Once I went on a missions trip of sorts to Duluth MN when I was in college and living in the United States. It was my mother's idea but I thought it was a great change of pace while visiting home. There were a few people from Finland there to invite locals of Finnish heritage to an evening of Finnish spiritual music. Our motley crew was made up of a former convict, a former drug addict, a former famous singer, a math major who really just wanted to play the piano, me and my mother. We were from different churches there were Baptists and Pentecostals, old and young but we were all Christians and Finnish. We spent a lot of time together and and got to know each other pretty well.

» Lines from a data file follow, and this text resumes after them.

(* ===== verification/Retry.v ===== *)
(** * Retry backoff (internal/retry/strategy.go)

    [NextDelay] computes in [float64].  The exponential part is an exact
    integer: [float64(baseWait)] times a power of two, capped by
    [float64(maxWait)].  [rand.Float64()] is [k / 2^53] for an integer
    [0 <= k < 2^53], so every value after that is a multiple of [2^-54] and is
    kept as an integer in that unit; [f64] rounds where the hardware does.
    [math.Pow(2, attempt-1)] beyond the float range is [+Inf], which the cap
    replaces like any number above it. *)
From S2P Require Import Prelude GoLib Float64.
From Stdlib Require Import ZArith Lia.
From stdpp Require Import base numbers.

Open Scope Z_scope.

Record Strategy := mkStrategy { baseWait : Z; maxWait : Z }.

Definition NewStrategy (base max : Z) : Strategy := {| baseWait := base; maxWait := max |}.

(** [min(float64(baseWait) * math.Pow(2, float64(attempt-1)), float64(maxWait))],
    for [attempt >= 1] (the processor calls it after incrementing attempts). *)
Definition backoff (s : Strategy) (attempt : Z) : Z :=
  let delay := f64 (baseWait s) * 2 ^ (attempt - 1) in
  if f64 (maxWait s) <? delay then f64 (maxWait s) else delay.

(** [rnd] is the 53-bit numerator of [rand.Float64()]. *)
Definition NextDelay (s : Strategy) (attempt rnd : Z) : Z :=
  let delay := backoff s attempt in
  (* delay * 0.25 is delay * 2^52 units; rand*2-1 is (rnd - 2^52) / 2^52 *)
  let jitter := f64 (delay * (rnd - 2 ^ 52)) in
  let total := f64 (delay * 2 ^ 54 + jitter) in
  Z.quot total (2 ^ 54).

(** ** Lemmas *)

Definition valid_rand (k : Z) : Prop := 0 ≤ k < 2 ^ 53.

(** A configured wait: positive and below [2^50] ns, about 13 days. *)
Definition valid_wait (w : Z) : Prop := 0 < w < 2 ^ 50.

Lemma backoff_exact s a :
  valid_wait (baseWait s) → valid_wait (maxWait s) → 1 ≤ a →
  backoff s a = Z.min (baseWait s * 2 ^ (a - 1)) (maxWait s).
Proof.
  unfold valid_wait, backoff. intros Hb Hm Ha.
  rewrite !f64_exact by lia. case_bool; zbool; lia.
Qed.

Lemma backoff_range s a :
  valid_wait (baseWait s) → valid_wait (maxWait s) → 1 ≤ a →
  0 < backoff s a ≤ maxWait s.
Proof.
  intros Hb Hm Ha. rewrite backoff_exact by done.
  unfold valid_wait in *. assert (0 < 2 ^ (a - 1)) by lia. nia.
Qed.

(** The jitter is at most a quarter of the delay, whatever the rounding. *)
Lemma jitter_range d k :
  0 ≤ d < 2 ^ 53 → valid_rand k →
  - (d * 2 ^ 52) ≤ f64 (d * (k - 2 ^ 52)) ≤ d * 2 ^ 52.
Proof.
  unfold valid_rand. intros Hd Hk.
  pose proof (f64_scaled d 52 ltac:(lia) ltac:(lia)) as Hup.
  pose proof (f64_scaled (- d) 52 ltac:(lia) ltac:(lia)) as Hlo.
  pose proof (f64_mono (d * (k - 2 ^ 52)) (d * 2 ^ 52) ltac:(nia)).
  pose proof (f64_mono (- d * 2 ^ 52) (d * (k - 2 ^ 52)) ltac:(nia)). lia.
Qed.

Lemma jittered_total_range d k :
  0 ≤ d < 2 ^ 50 → valid_rand k →
  3 * d * 2 ^ 52 ≤ f64 (d * 2 ^ 54 + f64 (d * (k - 2 ^ 52))) ≤ 5 * d * 2 ^ 52.
Proof.
  intros Hd Hk. pose proof (jitter_range d k ltac:(lia) Hk) as Hj.
  pose proof (f64_scaled (3 * d) 52 ltac:(lia) ltac:(lia)) as Hlo.
  pose proof (f64_scaled (5 * d) 52 ltac:(lia) ltac:(lia)) as Hup.
  rewrite <- Hlo, <- Hup. split; apply f64_mono; lia.
Qed.

Lemma quot_54 n : 0 ≤ n → Z.quot n (2 ^ 54) = n / 2 ^ 54.
Proof. intros. apply Z.quot_div_nonneg; lia. Qed.

(** The range of a delay. *)
Lemma NextDelay_range s a k :
  valid_wait (baseWait s) → valid_wait (maxWait s) → 1 ≤ a → valid_rand k →
  let d := Z.min (baseWait s * 2 ^ (a - 1)) (maxWait s) in
  3 * d / 4 ≤ NextDelay s a k ≤ 5 * d / 4 ∧ in_int64 (NextDelay s a k).
Proof.
  intros Hb Hm Ha Hk d.
  pose proof (backoff_range s a Hb Hm Ha) as Hr.
  assert (Hd : d = backoff s a) by (by rewrite backoff_exact).
  unfold valid_wait in *. unfold NextDelay.
  pose proof (jittered_total_range (backoff s a) k ltac:(lia) Hk) as Ht.
  rewrite quot_54 by lia. rewrite Hd.
  set (t := f64 _) in *. unfold in_int64, int64_min, int64_max.
  assert (3 * backoff s a / 4 ≤ t / 2 ^ 54).
  { replace (3 * backoff s a / 4) with (3 * backoff s a * 2 ^ 52 / (4 * 2 ^ 52))
      by (apply Z.div_mul_cancel_r; lia).
    apply Z.div_le_mono; lia. }
  assert (t / 2 ^ 54 ≤ 5 * backoff s a / 4).
  { replace (5 * backoff s a / 4) with (5 * backoff s a * 2 ^ 52 / (4 * 2 ^ 52))
      by (apply Z.div_mul_cancel_r; lia).
    apply Z.div_le_mono; lia. }
  assert (0 ≤ 3 * backoff s a / 4) by (apply Z.div_pos; lia).
  assert (5 * backoff s a / 4 < 2 ^ 52) by (apply Z.div_lt_upper_bound; lia).
  lia.
Qed.

(** So the delays of a strategy are at most a quarter above its maximum. *)
Definition delays_within (D : Z) (s : Strategy) : Prop :=
  ∀ a rnd, 1 ≤ a → valid_rand rnd → 0 ≤ NextDelay s a rnd ≤ D.

Lemma delays_within_max s :
  valid_wait (baseWait s) → valid_wait (maxWait s) → delays_within (5 * maxWait s / 4) s.
Proof.
  intros Hb Hm a k Ha Hk. destruct (NextDelay_range s a k Hb Hm Ha Hk) as [[Hlo Hhi] _].
  pose proof (backoff_range s a Hb Hm Ha) as Hr. rewrite backoff_exact in Hr by done.
  set (dl := Z.min _ _) in *. split.
  - etransitivity; [|exact Hlo]. apply Z.div_pos; lia.
  - etransitivity; [exact Hhi|]. apply Z.div_le_mono; lia.
Qed.

(** ** Properties *)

I remember a conversation where, I cannot remember if it was he math major, me or both of us teasing the old people insisting that harps would not be played in heaven because they were pagan instruments played by polytheistic Greeks romping about in various states of undress but the true instrument of heaven was in fact the accordion. I also remember a time he countered their claims of rock music being of the devil that jazz was in fact the music of Satan because it was so sensual. Then he would aggravate the old people by starting to play some old hymn on the piano and jazzing it up. It was all done in good humor and the old people liked the young man exceedingly.
One day while we were driving somewhere in a car the conversation among the older people turned to the fact that everybody in the Tampere Pentecostal Church youth group had dreadlocks. It was big and had many young people but that did not count because they had dreadlocks. That meant they were Rastafarian. I said that it was just a hairstyle and it had to be nothing more, it did not mean they were Rastafarian. One of the older people countered me by stating that it was more than a hairstyle in a way that meant that there was to be no more discussion of it.
I knew they were wrong, very wrong but I was not interested in an argument and I liked all these people, especially the two men with questionable pasts. Still my perception of them became a little colored and my own knowledge in my heart was not shaken that hair was just dead protein. I cannot pretend that this did not in part did not influence in past some of my later choices of hair styles. I spent a few years alternating my hair between shaven and a mohawk. I proved myself to be right. I was not altered with the change in the way I looked. The reactions of other people toward me changed, but I did not. One day I was being cat called and hassled, the next I looked like a 12 year old boy from a distance and was left alone.
What I am trying to get at is many things are labeled as sinful, gateways to sin or signs of sin when there is barely correlation, certainly not causation. When my parents were young, Pentecostals in Finland did not drink alcohol, dance, play cards and the women did not pierce their ears. The root cause was that sometimes these things were associated with activities that the church deemed sinful, and in many cases Bible too, and therefore they became sin by association. Alcohol drinking was all out banned for obvious reasons, overuse of alcohol is a terrible thing and still a wide reaching and real problem in Finnish society. Card playing was out because it was associated with drinking and gambling and such and both are bad when not exercised in strict moderation. Dancing was out because it was seen as a gateway to fornication and a lot of other vises, like drinking, went along with it.
As for pierced ears I am not sure what was bad about them. I suppose they were like the dreadlocks, they looked sinful and had sinful correlations in the minds of people. All I know is that when my mother was newly saved, still fresh and enthusiastic, went to church with tiny pearl studs a woman told her that she could not be saved and wear earnings. She was mortified and took them out for ten years or so. Still, while she does not oppose others wearing earrings she does not feel comfortable wearing them herself.
First Corinthians speaks about this topic. In chapter 8 it states that eating meat that is consecrated to idols is no sin, unless by doing it you lead others astray. In the same way dreadlocks are no sin and neither are earrings. In both cases no one was lead astray, no where in the Bible does it state that incurring the judgment of your brothers and sisters in Christ is a sin. Your sin is ultimately between you and God and outward adornments are not sinful. It does not matter to God nearly as much what we put on or in our bodies as what is in our hearts. If our hearts are for him it does not matter how our hair is done, how many piercings we have or if we enjoy a good game of solitaire while sipping a beer, or what ever. Those things are not sin. Sin happens when your heart turns away from God because it knows you are hurting someone, be that yourself by ripping your liver apart with excessive alcohol or by gambling your family to the poorhouse.